The researchers studied the different phases of the LC-NE system in monkeys. They noticed that, in phasic activation, the ability to focus enhanced exploitation tasks. As for the tonic activation, the ability to move from current task to look for another could enhance explorative behavior.
Take our friends Bob and Joe from earlier. Bob, the meticulous and traditional berry picker may have a stronger ability to remain in the phasic phase. While Joe, the restless and curious explorer may remain more often in the tonic phase, unattached to one task.

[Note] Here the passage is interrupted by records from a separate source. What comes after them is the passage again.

(* ===== verification/Pseudo.v ===== *)
(** The generated files (src/src/kernel/fs/procfs.c, sysfs.c): /proc and /sys.

    Both sources keep the same pool of open files with a text buffer for each;
    the pool is written once, with its constants as parameters. A path is the
    string without its NUL, [f_private] is the index of the buffer. *)
From S2P Require Import Prelude Ring Sched Vfs Printk.

Module Pseudo.
Import Sched Vfs.

(** ** The helpers of both files *)
Definition str_eq (a b : list Z) : bool := bool_decide (a = b).
Definition str_begins (s pre : list Z) : bool := bool_decide (pre = take (length pre) s).

(** [out] is what has been written, [pos] its length. *)
Definition append_str (cap : Z) (out s : list Z) : list Z := out ++ take (Z.to_nat (cap - 1 - Z.of_nat (length out))) s.
Definition decimal (v : Z) : list Z := Z.add 48 <$> Printk.digits 10 v.
Definition append_uint (cap : Z) (out : list Z) (v : Z) : list Z := append_str cap out (decimal v).

(** ** The pool of open files *)
Record pool := Pool {
  files : list file_t;
  data : list Z;
  busy : list Z;
  ops_inited : bool
}.
#[export] Instance eta_pool : Eta pool := fun s => Pool (files s) (data s) (busy s) (ops_inited s).

Section Pool.
  (** How many files, the length of a buffer, the first inode number, the
      address of the operation table. *)
  Context (SLOTS DATA_LEN INO OPS : Z).

Definition pool_bss : pool :=
  Pool (replicate (Z.to_nat SLOTS) file0) (replicate (Z.to_nat (SLOTS * DATA_LEN)) 0) (replicate (Z.to_nat SLOTS) 0) false.

Definition init_ops (s : pool) : pool := s <| ops_inited := true |>.

(** [out]: what is written into the buffer, and the length it is given. *)
Definition open_in (path : list Z) (out : option (list Z * Z)) (s : pool) : pool * option Z :=
  let s := init_ops s in
  match find_index (fun b => b =? 0) (busy s) with
  | None => (s, None)
  | Some k =>
      let slot := Z.of_nat k in
      match out with
      | None => (s <| busy := aset (busy s) slot 0 |>, None)
      | Some (text, len) =>
          let f := aget (files s) slot in
          (Pool (aset (files s) slot (File (INO + slot) len 0 (Some OPS) slot 1 (take 63 path) (f_flags f) (f_type f)))
             (Ring.blit (data s) (slot * DATA_LEN) text) (busy s) (ops_inited s), Some slot)
      end
  end.

Definition read_op (k off size : Z) (s : pool) : pool * list Z :=
  let f := aget (files s) k in
  if f_size f <=? off then (s, []) else
  let n := if f_size f - off <? size then f_size f - off else size in
  (s <| files := aset (files s) k (f <| f_offset := off + n |>) |>,
   Ring.slice (data s) (f_private f * DATA_LEN + off) n).

Definition write_op (off : Z) (bytes : list Z) : Z := Z.of_nat (length bytes).

Definition close_op (k : Z) (s : pool) : pool :=
  let b := f_private (aget (files s) k) in
  if (0 <=? b) && (b <? SLOTS) then s <| busy := aset (busy s) b 0 |> else s.
End Pool.

(** ** procfs *)
Definition PROC_POOL : Z := 16.
Definition PROC_DATA_LEN : Z := 512.

(** "/proc", "/proc/uptime", "/proc/self/status" *)
Definition P_PROC : list Z := [47; 112; 114; 111; 99].
Definition P_UPTIME : list Z := P_PROC ++ [47; 117; 112; 116; 105; 109; 101].
Definition P_STATUS : list Z := P_PROC ++ [47; 115; 101; 108; 102; 47; 115; 116; 97; 116; 117; 115].

(** "Name:\t", "\nPid:\t", "\nPpid:\t", "\nState:\t", "\nPriority:\t" *)
Definition T_NAME : list Z := [78; 97; 109; 101; 58; 9].
Definition T_PID : list Z := [10; 80; 105; 100; 58; 9].
Definition T_PPID : list Z := [10; 80; 112; 105; 100; 58; 9].
Definition T_STATE : list Z := [10; 83; 116; 97; 116; 101; 58; 9].
Definition T_PRIORITY : list Z := [10; 80; 114; 105; 111; 114; 105; 116; 121; 58; 9].
(** "Name:\t(none)\nPid:\t0\nState:\t?\n" and "(unnamed)" *)
Definition T_NONE : list Z := T_NAME ++ [40; 110; 111; 110; 101; 41] ++ T_PID ++ [48] ++ T_STATE ++ [63; 10].
Definition T_UNNAMED : list Z := [40; 117; 110; 110; 97; 109; 101; 100; 41].

Definition state_name (x : task) : list Z :=
  if (0 <=? state x) && (state x <=? 5) then aget state_names (state x) else [63; 63; 63].

Definition gen_status (cap : Z) (s : sched) : list Z :=
  match current_task s with
  | None => append_str cap [] T_NONE
  | Some t =>
      let x := tget s t in
      let out := append_str cap [] T_NAME in
      let out := append_str cap out (if name_is_null x then T_UNNAMED else name_bytes x) in
      let out := append_str cap out T_PID in
      let out := append_uint cap out (pid x) in
      let out := append_str cap out T_PPID in
      let out := append_uint cap out (ppid x) in
      let out := append_str cap out T_STATE in
      let out := append_str cap out (state_name x) in
      let out := append_str cap out T_PRIORITY in
      let out := append_uint cap out (u64 (priority x)) in
      append_str cap out [10]
  end.

Section Procfs.
  (** The address of [proc_ops], the scheduler and [timer_ms()]. *)
  Context (PROC_OPS : Z) (sch : sched) (ms : Z).

Definition proc_bss : pool := pool_bss PROC_POOL PROC_DATA_LEN.
Definition procfs_init_ops : pool -> pool := init_ops.

(** The text of a path, and its length. *)
Definition proc_text (path : list Z) : option (list Z * Z) :=
  if bool_decide (path = P_PROC) then
    let '(out, len) := sched_list PROC_DATA_LEN sch in
    Some (out, if PROC_DATA_LEN <=? len then PROC_DATA_LEN - 1 else len)
  else if str_eq path P_UPTIME then
    let out := append_str PROC_DATA_LEN (append_uint PROC_DATA_LEN [] (ms / 1000)) [10] in
    Some (out, Z.of_nat (length out))
  else if str_eq path P_STATUS then
    let out := gen_status PROC_DATA_LEN sch in
    Some (out, Z.of_nat (length out))
  else None.

Definition procfs_open (path : list Z) (s : pool) : pool * option Z :=
  if negb (str_begins path P_PROC) then (s, None) else open_in PROC_DATA_LEN 100 PROC_OPS path (proc_text path) s.

Definition proc_read : Z -> Z -> Z -> pool -> pool * list Z := read_op PROC_DATA_LEN.
Definition proc_write : Z -> list Z -> Z := write_op.
Definition proc_close : Z -> pool -> pool := close_op PROC_POOL.

Definition procfs_is_path (path : list Z) : bool := str_begins path P_PROC.

(** "uptime self " *)
Definition procfs_list (path : list Z) (max : Z) : option (list Z * Z) :=
  if str_eq path P_PROC then
    let out := append_str max (append_str max [] [117; 112; 116; 105; 109; 101; 32]) [115; 101; 108; 102; 32] in
    let pos := Z.of_nat (length out) in
    Some (if pos <? max then out ++ [0] else out, pos)
  else None.
End Procfs.

(** ** sysfs *)
Definition SYSFS_POOL : Z := 8.
Definition SYSFS_DATA_LEN : Z := 128.

(** "/sys", "/sys/kernel", "/sys/kernel/version", "/sys/kernel/boottime" *)
Definition S_SYS : list Z := [47; 115; 121; 115].
Definition S_KERNEL : list Z := S_SYS ++ [47; 107; 101; 114; 110; 101; 108].
Definition S_VERSION : list Z := S_KERNEL ++ [47; 118; 101; 114; 115; 105; 111; 110].
Definition S_BOOTTIME : list Z := S_KERNEL ++ [47; 98; 111; 111; 116; 116; 105; 109; 101].

(** "Axion-Ban 0.5.0\n" *)
Definition T_VERSION : list Z := [65; 120; 105; 111; 110; 45; 66; 97; 110; 32; 48; 46; 53; 46; 48; 10].

Section Sysfs.
  (** The address of [sys_ops]; [sysfs_boot_ms]. *)
  Context (SYS_OPS : Z) (boot_ms : Z).

Definition sysfs_init : Z := 0.
Definition sysfs_set_boot_ms (ms : Z) : Z := ms.
Definition sys_bss : pool := pool_bss SYSFS_POOL SYSFS_DATA_LEN.
Definition sysfs_init_ops : pool -> pool := init_ops.

Definition sys_text (path : list Z) : option (list Z * Z) :=
  if str_eq path S_VERSION then
    let out := append_str SYSFS_DATA_LEN [] T_VERSION in Some (out, Z.of_nat (length out))
  else if str_eq path S_BOOTTIME then
    let out := append_str SYSFS_DATA_LEN (append_uint SYSFS_DATA_LEN [] boot_ms) [32; 109; 115; 10] in
    Some (out, Z.of_nat (length out))
  else None.

Definition sysfs_open (path : list Z) (s : pool) : pool * option Z :=
  if negb (str_begins path S_SYS) then (s, None) else open_in SYSFS_DATA_LEN 200 SYS_OPS path (sys_text path) s.

Definition sys_read : Z -> Z -> Z -> pool -> pool * list Z := read_op SYSFS_DATA_LEN.
Definition sys_write : Z -> list Z -> Z := write_op.
Definition sys_close : Z -> pool -> pool := close_op SYSFS_POOL.

Definition sysfs_is_path (path : list Z) : bool := str_begins path S_SYS.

Being able to dynamically move between the two is what has allowed for this trait to exist across many of us at varying levels. We cannot write off the potential advantage that impulsivity and distractibility can offer.
These perspectives challenge conventional narratives, where lack of focus is often viewed as a weakness or a flaw among all individuals. Impulsivity is synonymous with recklessness and is discouraged. Barack’s findings raise provocative questions of whether traits like distractibility and impulsivity could be reframed as assets. Eisenburg’s findings, invite a real-world perspective on the diversity of humankind, and the importance of context in labeling characteristics as disorders. Aston-Jones and Cohen’s findings show us how the brain dances between impulsivity and focus.

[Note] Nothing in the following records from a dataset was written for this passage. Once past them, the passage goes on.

(** ** Behaviours behind the findings *)

(** root creates /d with mode 0644 and stores three bytes; user 1000 opens it
    for writing with O_TRUNC: the call is refused, and the file is empty. *)
Definition ex_owned : ost (list Z) :=
  let s := (ex_sys_open (Z.lor 1 Vfs.O_CREAT) 0x1A4 (ex_open 0 [47; 100])).1 in
  let p := op s in
  Ost (Pst (Kst (mod_task 1 (fun x => x <| Sched.euid := 1000 |>) (ks (pk p))) (kv (pk p)) (kg (pk p)))
         (Ext2.ext2_write_file (Vfs.f_inode (Ext2Dir.pool_get (pf p) 0)) 0 [104; 105; 10] (pf p)).1) (oproc s) (osys s) (otmp s) (ovfs s).
Definition size_of_d (s : ost (list Z)) : option Z := (Ext2.ext2_inode_size (Vfs.f_inode (Ext2Dir.pool_get (pf (op s)) 0)) (pf (op s))).2.

Example truncated_before_refused :
  let r := ex_sys_open (Z.lor 1 Vfs.O_TRUNC) 0 ex_owned in
  size_of_d ex_owned = Some 3 /\ r.2 = Ret (err 13) /\ size_of_d r.1 = Some 0.
Proof. vm_compute. split; [|split]; reflexivity. Qed.
End Open.
(** ** C4: a blank answer *)

(** C4.  For every [pass_md5] response whose body is empty or white space
    only, the program fails with [EmptyResponse], and the link builder is
    never reached: no random number is drawn and the clock is not read. *)
Theorem blank_answer_is_EmptyResponse w st url content fragment token passUrl body :
  url <> "" ->
  served w (fetches st) url content ->
  _extractData PASS_MD5_PATTERN content = Some fragment ->
  _extractData TOKEN_PATTERN content = Some token ->
  pass_md5_target w fragment = Some passUrl ->
  served w (S (fetches st)) passUrl body ->
  JSString.forallb is_white body = true ->
  fst (getDirectLink w (Str url) st) = Throw Spec.EmptyResponse
  /\ randoms (snd (getDirectLink w (Str url) st)) = randoms st
  /\ clocks (snd (getDirectLink w (Str url) st)) = clocks st.
Proof.
  intros Hurl (r1 & Hf1 & Hok1 & Ht1) Hfrag Htok Htarget (r2 & Hf2 & Hok2 & Ht2) Hblank.
  apply truthy_iff in Hurl. apply trim_blank in Hblank.
  pose proof (fragment_truthy _ _ Hfrag) as Hfragment.
  pose proof (token_truthy _ _ Htok) as Htoken.
  unfold_js. step Hurl. step Hf1. step Hok1. step Ht1. step Hfrag. step Hfragment.
  destruct (resolved_target _ _ _ Htarget) as [[Hs ->] | [Hs (u & Hu & <-)]].
  - step Hs. step Htok. step Htoken. step Hf2. step Hok2. step Ht2. step Hblank.
    repeat split.
  - step Hs. step Hu. step Htok. step Htoken. step Hf2. step Hok2. step Ht2. step Hblank.
    repeat split.
Qed.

It is still important to recognize that, while the traits of ADHD may have been once helpful, the challenges faced by individuals with ADHD are significant, often requiring tailored interventions to support daily life. As Abramowitz said, “you want to differentiate true innate hyperactivity and impulsivity from what is maybe at high level until it’s pathological and it results in a diagnosis.”

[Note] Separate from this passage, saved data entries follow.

(* ===== verification/Config.v ===== *)
(** * Configuration: the environment, the [.env] file, the connection string

    What [src/app.py] does when the module is loaded, before any request:
    [load_dotenv()] (line 19) reads the file [.env] into the environment,
    and the connection string is taken from the environment and required
    (lines 29-31).

    python-dotenv is modelled on the bindings of the file as its parser
    gives them, in the order of the file: the dictionary it builds of them
    ([dotenv_dict], each name once, with its last value) and the loop that
    sets what the environment does not have ([set_as_environment_variables],
    the library's default, [override=False]).  Values that refer to other
    variables ([${NAME}]) are expanded by the library; such a file is not
    read here ([load_dotenv] gives [None]).

    The theorems give the environment after the load by a formula
    ([load_dotenv_spec]) and say when the service starts
    ([startup_spec]). *)

From Stdlib Require Import ZArith Lia.
From stdpp Require Import base tactics option list strings.
From S2P Require Import Prelude PyValue.

(** [os.environ] *)
Definition environ : Type := string -> option string.

(** [os.environ[k] = v] *)
Definition setenv (env : environ) (k v : string) : environ :=
  fun key => if decide (key = k) then Some v else env key.

(** The bindings of a [.env] file, in the order of the file; a name
    without [=] is bound to nothing. *)
Definition dotenv : Type := list (string * option string).

(** [d[k] = v] on a dictionary kept in the order of insertion. *)
Definition dict_set {V} (acc : list (string * V)) (k : string) (v : V)
    : list (string * V) :=
  if bool_decide (k ∈ acc.*1)
  then (fun b => if decide (b.1 = k) then (k, v) else b) <$> acc
  else acc ++ [(k, v)].

(** [DotEnv.dict()]: the bindings as a dictionary. *)
Definition dotenv_dict (file : dotenv) : list (string * option string) :=
  foldl (fun acc b => dict_set acc b.1 b.2) [] file.

(** [DotEnv.set_as_environment_variables()] without [override]: a name the
    environment has is skipped, and so is a name bound to nothing. *)
Definition set_as_environment_variables (values : list (string * option string))
    (env : environ) : environ :=
  foldl (fun env b =>
           match env b.1, b.2 with
           | None, Some v => setenv env b.1 v
           | _, _ => env
           end) env values.

(** A value that refers to a variable. *)
Definition has_reference (v : option string) : bool :=
  from_option (is_infix "${") false v.

(** Line 19, [load_dotenv()]: the environment afterwards; [file] is the
    [.env] file found from the directory of the module upwards, if any. *)
Definition load_dotenv (file : option dotenv) (env : environ) : option environ :=
  let bindings := default [] file in
  if forallb (fun b => negb (has_reference b.2)) bindings
  then Some (set_as_environment_variables (dotenv_dict bindings) env)
  else None.

(** Lines 29-31: the connection string, required and not empty. *)
Definition load_database_url (env : environ) : py string :=
  match env "DATABASE_URL" with
  | Some url =>
      if String.eqb url "" then
        raise ValueError "DATABASE_URL environment variable is required"
      else Ok url
  | None => raise ValueError "DATABASE_URL environment variable is required"
  end.

(** Lines 19-31: the connection string the module ends up with. *)
Definition startup (file : option dotenv) (env : environ) : option (py string) :=
  load_database_url <$> load_dotenv file env.

(** ** The environment after the load, by a formula *)

(** The value the file gives to a name: that of its last binding. *)
Definition dotenv_get (file : dotenv) (k : string) : option string :=
  mjoin (snd <$> last (filter (fun b => b.1 = k) file)).

(** The environment first, the file for what it does not have. *)
Definition merged (file : dotenv) (env : environ) : environ :=
  fun k => match env k with
           | Some v => Some v
           | None => dotenv_get file k
           end.

Section dict.
Context {V : Type}.
Implicit Types (acc : list (string * V)) (k : string) (v : V).

Lemma assoc_None k acc : assoc k acc = None <-> k ∉ acc.*1.
Proof.
  induction acc as [|[k' v'] acc IH]; simpl; [split; [intros _; apply not_elem_of_nil|done]|].
  rewrite not_elem_of_cons, <-IH. case_decide as Hk; [|by intuition].
  split; [done|]. by intros [? _].
Qed.

Lemma assoc_app k acc1 acc2 :
  assoc k (acc1 ++ acc2) = from_option Some (assoc k acc2) (assoc k acc1).
Proof.
  induction acc1 as [|[k' v'] acc1 IH]; simpl; [done|]. by case_decide.
Qed.

Lemma assoc_update k k' v acc :
  assoc k ((fun b => if decide (b.1 = k') then (k', v) else b) <$> acc) =
    if decide (k = k') then (fun _ => v) <$> assoc k' acc else assoc k acc.
Proof.
  induction acc as [|[k0 v0] acc IH]; simpl; [by case_decide|].
  repeat (case_decide; simplify_eq/=); try done; by rewrite IH, ?decide_True, ?decide_False.
Qed.

(** Setting a name changes the value of that name only. *)
Lemma assoc_dict_set k k' v acc :
  assoc k (dict_set acc k' v) = if decide (k = k') then Some v else assoc k acc.
Proof.
  unfold dict_set. case_bool_decide as Hin.
  - rewrite assoc_update. case_decide; [subst|done].
    destruct (assoc k' acc) eqn:E; [done|]. by apply assoc_None in E.
  - rewrite assoc_app; simpl. apply assoc_None in Hin.
    repeat (case_decide; simplify_eq/=); try done; [by rewrite Hin|by destruct (assoc k acc)].
Qed.

Lemma dict_set_keys k v acc : NoDup acc.*1 -> NoDup (dict_set acc k v).*1.
Proof.
  unfold dict_set. case_bool_decide as Hin; intros Hnd.
  - rewrite <-list_fmap_compose.
    erewrite (list_fmap_ext _ fst); [done|]. intros i [k0 v0] _; simpl. by case_decide.
  - rewrite fmap_app. apply NoDup_app. split_and!; [done| |apply NoDup_singleton].
    intros k0 Hk0 ->%list_elem_of_singleton. done.
Qed.

End dict.

Lemma dotenv_dict_snoc file b :
  dotenv_dict (file ++ [b]) = dict_set (dotenv_dict file) b.1 b.2.
Proof. unfold dotenv_dict. by rewrite foldl_app. Qed.

Lemma dotenv_dict_keys file : NoDup (dotenv_dict file).*1.
Proof.
  induction file as [|b file IH] using rev_ind; [constructor|].
  rewrite dotenv_dict_snoc. by apply dict_set_keys.
Qed.

(** The dictionary gives each name the value of its last binding. *)
Lemma dotenv_dict_get file k : mjoin (assoc k (dotenv_dict file)) = dotenv_get file k.
Proof.
  unfold dotenv_get. induction file as [|[k' v'] file IH] using rev_ind; [done|].
  rewrite dotenv_dict_snoc, assoc_dict_set. simpl.
  rewrite (filter_app _ file [_]), filter_cons, filter_nil. simpl.
  case_decide; [subst; rewrite decide_True by done|rewrite decide_False by done].
  - by rewrite last_snoc.
  - by rewrite app_nil_r.
Qed.

(** The loop over a dictionary: the environment first. *)
Lemma set_as_environment_variables_get values : forall env k,
  NoDup values.*1 ->
  set_as_environment_variables values env k =
    match env k with
    | Some v => Some v
    | None => mjoin (assoc k values)
    end.
Proof.
  induction values as [|[k0 v0] values IH]; intros env k Hnd; simpl.
  { by destruct (env k). }
  apply NoDup_cons in Hnd as [Hk0%assoc_None Hnd].
  unfold set_as_environment_variables in *. simpl. rewrite IH by done.
  destruct (env k0) as [v|] eqn:E0, v0 as [s|]; unfold setenv;
    repeat (case_decide; simplify_eq/=); rewrite ?E0, ?Hk0; try done;
    by destruct (env k).
Qed.

(** ** The load *)

Lemma forallb_plain (bindings : dotenv) :
  forallb (fun b => negb (has_reference b.2)) bindings = true <->
  Forall (fun b => has_reference b.2 = false) bindings.
Proof.
  induction bindings as [|b bs IH]; simpl; [done|].
  by rewrite Forall_cons, andb_true_iff, IH, negb_true_iff.
Qed.

(** The environment after [load_dotenv()].  A file without references
    is read, and afterwards every variable the environment had has the
    value it had, and every other variable has the value of its last
    binding in the file, if it has one with a value: the file never
    replaces what the environment holds. *)
Lemma load_dotenv_spec file env :
  Forall (fun b => has_reference b.2 = false) (default [] file) ->
  exists env', load_dotenv file env = Some env' /\
               forall k, env' k = merged (default [] file) env k.
Proof.
  intros Hplain%forallb_plain. unfold load_dotenv. rewrite Hplain. eexists. split; [done|].
  - intros k. rewrite set_as_environment_variables_get by apply dotenv_dict_keys.
    unfold merged. by rewrite dotenv_dict_get.
Qed.

(** A file with a reference is not read. *)
Lemma load_dotenv_None file env :
  load_dotenv file env = None <->
  ~ Forall (fun b => has_reference b.2 = false) (default [] file).
Proof.
  unfold load_dotenv. rewrite <-forallb_plain.
  destruct (forallb _ _); by split.
Qed.

(** C32: when the service starts.  The module loads with the connection
    string [url] exactly when [url] is not empty and is the value of
    [DATABASE_URL] in the environment or, the environment not having the
    variable at all, its last value in the file [.env]. *)
Theorem startup_spec file env url :
  Forall (fun b => has_reference b.2 = false) (default [] file) ->
  startup file env = Some (Ok url) <->
  url <> "" /\ merged (default [] file) env "DATABASE_URL" = Some url.
Proof.
  intros (env' & Hload & Henv)%(load_dotenv_spec file env). unfold startup.
  rewrite Hload; simpl. unfold load_database_url. rewrite Henv.
  destruct (merged _ env "DATABASE_URL") as [u|]; [|by split; [|intros []]].
  destruct (String.eqb_spec u "") as [->|Hu].
  - split; [done|]. by intros [Hne [= <-]].
  - split; [by intros [= <-]|]. by intros [_ [= <-]].
Qed.

(** A variable that is set and empty hides the file: with [DATABASE_URL]
    empty in the environment the module does not load, whatever the file
    binds the name to. *)
Lemma startup_empty_masks file env :
  env "DATABASE_URL" = Some "" ->
  startup file env = None \/
  startup file env = Some (raise ValueError "DATABASE_URL environment variable is required").
Proof.
  intros Hurl. unfold startup.
  destruct (decide (Forall (fun b => has_reference b.2 = false) (default [] file)))
    as [Hp|Hn]; [right|left; by rewrite (proj2 (load_dotenv_None file env))].
  destruct (load_dotenv_spec file env Hp) as (env' & -> & Henv). simpl.
  unfold load_database_url. rewrite Henv. unfold merged. by rewrite Hurl.
Qed.

(** ** Examples *)

(** A file that binds the connection string twice and an empty
    environment: the last binding is the connection string. *)
Definition two_urls : dotenv :=
  [ ("DATABASE_URL", Some "postgresql://localhost/dev"); ("PORT", Some "8000");
    ("DATABASE_URL", Some "postgresql://db/properties"); ("DEBUG", None) ].

Definition no_env : environ := fun _ => None.

Definition empty_url : environ :=
  fun key => if decide (key = "DATABASE_URL") then Some "" else None.

Lemma load_dotenv_spec_witness :
  exists env', load_dotenv (Some two_urls) no_env = Some env' /\
               forall k, env' k = merged two_urls no_env k.
Proof. apply (load_dotenv_spec (Some two_urls) no_env). by repeat constructor. Defined.

Lemma startup_spec_witness :
  startup (Some two_urls) no_env = Some (Ok "postgresql://db/properties") <->
  "postgresql://db/properties" <> "" /\
  merged two_urls no_env "DATABASE_URL" = Some "postgresql://db/properties".
Proof. apply (startup_spec (Some two_urls) no_env). by repeat constructor. Defined.

Example startup_two_urls :
  startup (Some two_urls) no_env = Some (Ok "postgresql://db/properties") /\
  startup (Some two_urls) empty_url =
    Some (raise ValueError "DATABASE_URL environment variable is required") /\
  startup None no_env =
    Some (raise ValueError "DATABASE_URL environment variable is required") /\
  startup (Some [("DATABASE_URL", Some "postgresql://${HOST}/properties")]) no_env = None.
Proof. by vm_compute. Qed.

More research is needed to confidently conclude if ADHD could be advantageous, but these studies, nevertheless, push us to think more expansively. Acknowledging the value of innovation and adaptability allow workplaces and schools to reimagine their structures. we can begin to see impulsivity and distractibility as assets, as opposed to shutting them down as deficits.
The evolutionary narrative invites us to reconsider the diversity of human behavior. Survival once required both explorers and settlers, risk-takers and planners, as with Bob and Joe. Perhaps traits we label as disorders today played a role in our ancestors’ survival, and may even hold untapped potential in our modern world.
“What if we trained ourselves to tune how distracted we were to the environment, instead of trying to eliminate distraction entirely?” Barack suggested. “It turns into a superpower.”